Fit and Proper Guidelines (September 2006)
The new guidelines replace the December 2000 Fit and Proper Criteria and set out the criteria which the Securities and Futures Commission (SFC) will deploy to determine the eligibility of people applying to be licensed or registered under the Securities and Futures Ordinance, Cap. 571. The sponsor guidelines, incorporated into these guidelines, came into effect on January 1, 2007.

2a) Consultation Papers

Consultation Paper on the Regulation of Sponsors (May 2012)
On May 9, the Securities and Futures Commission (SFC) published a consultation paper on regulating IPO sponsors. IPOs have fuelled Hong Kong's market, the world's biggest for IPOs, but the SFC noted that of all the people involved in the IPO process, sponsors were "unique" in that "other experts and advisers...are subject to a range of legal, regulatory and professional obligations and responsibilities, whereas only sponsors have a function that begins and ends with the IPO itself and in that capacity are specifically licensed by the SFC". The Commission noted that "standards of sponsor work have fallen short of reasonable expectations" and in this consultation, the regulator clarified that sponsors had civil and criminal liability under Sections 40 and 40A of the Companies Ordinance. The two sections deal with civil and criminal liability for untrue statements, including a material omission, in a prospectus. The consultation ends on July 6, 2012

Consultation Conclusions to the Consultation Paper on the Regulation of Sponsors and Compliance Advisers (April 2006)
In April 2006, the Securities and Futures Commission (SFC) published the conclusions to the June 2005 consultation paper on the regulation of sponsors and compliance advisors. The document includes new sponsor guidelines, which are attached as Annex I. The guidelines, which will become effective on January 1, 2007, are part of the new regulatory regime and will be inserted in the Fit and Proper Guidelines.

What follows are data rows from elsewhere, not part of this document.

(* ===== verification/Switcher.v ===== *)
(** * The model switcher (opencode/helpers/model-switcher/src/config.rs, main.rs)

    The commands as programs over files and the terminal: what is read, what is
    written and when.  A screen is its event loop over the events typed at it;
    what it draws is in [SwitcherDraw], and how it takes the terminal in
    [Terminals]. *)
From S2P Require Import Prelude Numbers Prog Json Utf8 Framing Sse Jsonc JsoncFacts.

Definition OPENCODE_CONFIG_PATH : str := lit "container_data/config/opencode/opencode.jsonc".
Definition AGENTS_DIR : str := lit "container_data/config/opencode/agents".
Definition PRIMARY_AGENT : str := lit "local-mind".

Inductive EditError :=
  | ReadFailed (path : str)
  | ParseFailed (path : str)
  | WouldNotParse (path : str)     (** the write is refused *)
  | WriteFailed (path : str)
  | NoProviders (path : str)
  | NoDefaultModel (path : str)
  | NoModelLine (path : str)
  | BadModelLine (path : str)
  | NoFrontmatterModel (path : str)
  | NoModels
  | TerminalFailed
  | NoLayout
  | Usage.                         (** told on stderr, exit code 1 *)

Inductive Key :=
  | Up | Down | Enter | Esc | Backspace
  | Char (c : str) (ctrl : bool)
  | OtherEvent.

Inductive Screen := SelectScreen | ConfirmScreen.

(** A directory entry is its name; names are UTF-8. *)
Inductive Ed : Type → Type :=
  | ReadFile (path : str) : Ed (option str)
  | WriteFile (path content : str) : Ed bool
  | ReadDir (dir : str) : Ed (option (list (option str)))
  | Exists (path : str) : Ed bool
  | Typed (s : Screen) : Ed (list Key).    (** what the terminal delivers to one screen *)

(** ** [?] in a program *)
Abbreviation tried A := (prog Ed (result EditError A)).
Definition or_fail {A} (e : EditError) (o : option A) : tried A := Ret match o with Some a => Ok a | None => Err e end.

Section Switcher.
Context `{Serde} (to_lowercase : str → str).

(** * config.rs *)
Definition parse_jsonc (src : str) : option Value := from_str (strip_jsonc src).

Definition read (path : str) : tried str := trigger (ReadFile path) ≫= or_fail (ReadFailed path).

Definition read_config (path : str) : tried Value :=
  content ←? read path; or_fail (ParseFailed path) (parse_jsonc content).

Definition write_file (path content : str) : tried unit :=
  ok ← trigger (WriteFile path content); Ret (if ok : bool then Ok () else Err (WriteFailed path)).

Definition write_jsonc_checked (path content : str) : tried unit :=
  match parse_jsonc content with
  | None => Ret (Err (WouldNotParse path))
  | Some _ => write_file path content
  end.

Definition providers (cfg : Value) : option (list (str * Value)) :=
  match get cfg (lit "providers") with Some v => Some v | None => get cfg (lit "provider") end ≫= as_object.

Record ModelInfo := mkModelInfo {
  id : str; context : option Z; input : option Z; output : option Z; image : bool
}.

Definition model_info (pid mid : str) (m : Value) : ModelInfo :=
  let limit k := get m (lit "limit") ≫= λ l, get l (lit k) ≫= as_u64 in
  let inputs :=
    match get m (lit "capabilities") with Some c => Some c | None => get m (lit "modalities") end
    ≫= λ c, get c (lit "input") ≫= as_array in
  mkModelInfo (pid ++ lit "/" ++ mid) (limit "context"%string) (limit "input"%string) (limit "output"%string)
    match inputs with Some a => existsb (λ v, bool_decide (as_str v = Some IMAGE)) a | None => false end.

Definition model_infos (providers : list (str * Value)) : list ModelInfo :=
  providers ≫= λ '(pid, p),
    match get p (lit "models") ≫= as_object with
    | None => []
    | Some models => (λ '(mid, m), model_info pid mid m) <$> models
    end.

Definition read_model_info (path : str) : tried (list ModelInfo) :=
  cfg ←? read_config path;
  ps ←? or_fail (NoProviders path) (providers cfg);
  Ret (Ok (model_infos ps)).

Definition read_models (path : str) : tried (list str) :=
  infos ←? read_model_info path; Ret (Ok (id <$> infos)).

Definition get_default_model (path : str) : tried str :=
  cfg ←? read_config path; or_fail (NoDefaultModel path) (get cfg (lit "model") ≫= as_str).

(** The first line at depth 1 that starts with the key. *)
Definition default_model_line (content : str) : option nat :=
  fst <$> list_find (λ '(d, l), d = 1 ∧ starts_with (trim_start l) (quoted (lit "model")) = true)
            (zip (line_start_depths content) (lines content)).

Definition update_default_model (path model : str) : tried unit :=
  content ←? read path;
  idx ←? or_fail (NoModelLine path) (default_model_line content);
  let edit i l := if decide (i = idx) then default l (replace_string_value l (lit "model") model) else l in
  let failed :=
    match lines content !! idx with
    | Some l => bool_decide (replace_string_value l (lit "model") model = None)
    | None => false
    end in
  if failed then Ret (Err (BadModelLine path)) else write_jsonc_checked path (map_lines content edit).1.

Definition limits_on_line (context input : option Z) (l : str) : str :=
  edit_limit_on_line match context with Some c => edit_limit_on_line l (lit "context") (Some c) | None => l end
    (lit "input") input.

Definition update_limits (path : str) (context input : option Z) : tried nat :=
  content ←? read path;
  let '(new_content, changes) := map_lines content (λ _, limits_on_line context input) in
  write_jsonc_checked path new_content ;;? Ret (Ok changes).

Definition update_image (path : str) (enable : bool) : tried nat :=
  content ←? read path;
  let '(new_content, changes) := map_lines content (λ _ l, set_image_on_line l enable) in
  write_jsonc_checked path new_content ;;? Ret (Ok changes).

(** ** Agents *)
Record Agent := mkAgent { name : str; path : str }.

Definition is_fence (l : str) : bool := bool_decide (trim_end l = lit "---").

Definition frontmatter_end (ls : list str) : option nat :=
  match ls with
  | l :: rest => if is_fence l then (λ p, p.1 + 1) <$> list_find (λ l, is_fence l = true) rest else None
  | [] => None
  end.

Definition MODEL_KEY : str := lit "model:".

Definition model_line_index (ls : list str) : option nat :=
  end_ ← frontmatter_end ls;
  (λ p, p.1 + 1) <$> list_find (λ l, starts_with l MODEL_KEY = true) (slice ls 1 end_).

Definition model_value (l : str) : str :=
  trim_matches (ascii_of_nat 39) (trim_matches QUOT (trim (drop (length MODEL_KEY) l))).

Definition get_current_model (path : str) : tried str :=
  content ←? read path;
  idx ←? or_fail (NoFrontmatterModel path) (model_line_index (lines content));
  Ret (Ok (model_value (lines content !!! idx))).

Definition update_agent_model (path model : str) : tried unit :=
  content ←? read path;
  idx ←? or_fail (NoFrontmatterModel path) (model_line_index (lines content));
  write_file path (map_lines content (λ i l, if decide (i = idx) then lit "model: " ++ model else l)).1.

(** The file name up to and from its last dot, when something is before it. *)
Definition split_extension (file_name : str) : str * option str :=
  match rfind "."%char file_name with
  | Some (S i) => (take (S i) file_name, Some (drop (S (S i)) file_name))
  | _ => (file_name, None)
  end.
Definition is_md (file_name : str) : bool := bool_decide ((split_extension file_name).2 = Some (lit "md")).
Definition join_path (dir file_name : str) : str := dir ++ lit "/" ++ file_name.

(** [entry?] in the loop: a failing entry ends it. *)
Fixpoint pinned_agents (dir : str) (entries : list (option str)) : tried (list Agent) :=
  match entries with
  | [] => Ret (Ok [])
  | None :: _ => Ret (Err (ReadFailed dir))
  | Some n :: entries' =>
      if is_md n then
        let p := join_path dir n in
        r ← get_current_model p;
        rest ←? pinned_agents dir entries';
        Ret (Ok (if is_ok r then mkAgent (split_extension n).1 p :: rest else rest))
      else pinned_agents dir entries'
  end.

(** [(name != PRIMARY_AGENT, name)], compared. *)
Definition agent_le (a b : Agent) : Prop :=
  if decide (name a = PRIMARY_AGENT) then True
  else if decide (name b = PRIMARY_AGENT) then False
  else str_le (name a) (name b).
#[export] Instance agent_le_dec : RelDecision agent_le.
Proof. intros a b. unfold agent_le. repeat case_decide; apply _. Defined.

Consultation Paper on the Regulation of Sponsors and Compliance Advisers (June 2005)
Due to a number of corporate scandals linked to initial public offerings because sponsors had failed to carry out proper due diligence on listing applicants, the Securities and Futures Commission embarked on a two-stage course of action to strengthen the sponsor regulatory regime.

In June 2005, this consultation paper, part of the second phase of action, was published containing proposals that would add a set of additional requirements specific to sponsors to the current licensing regime. The proposals have three main aspects:

  1. A sponsor should have proper internal controls and adequate supervision to ensure compliance with relevant regulatory requirements.
  2. The management, including the responsible officer, has the ultimate responsibility for the work conducted by the sponsor; and
  3. The sponsor should have competent staff and sufficient resources to carry out its work.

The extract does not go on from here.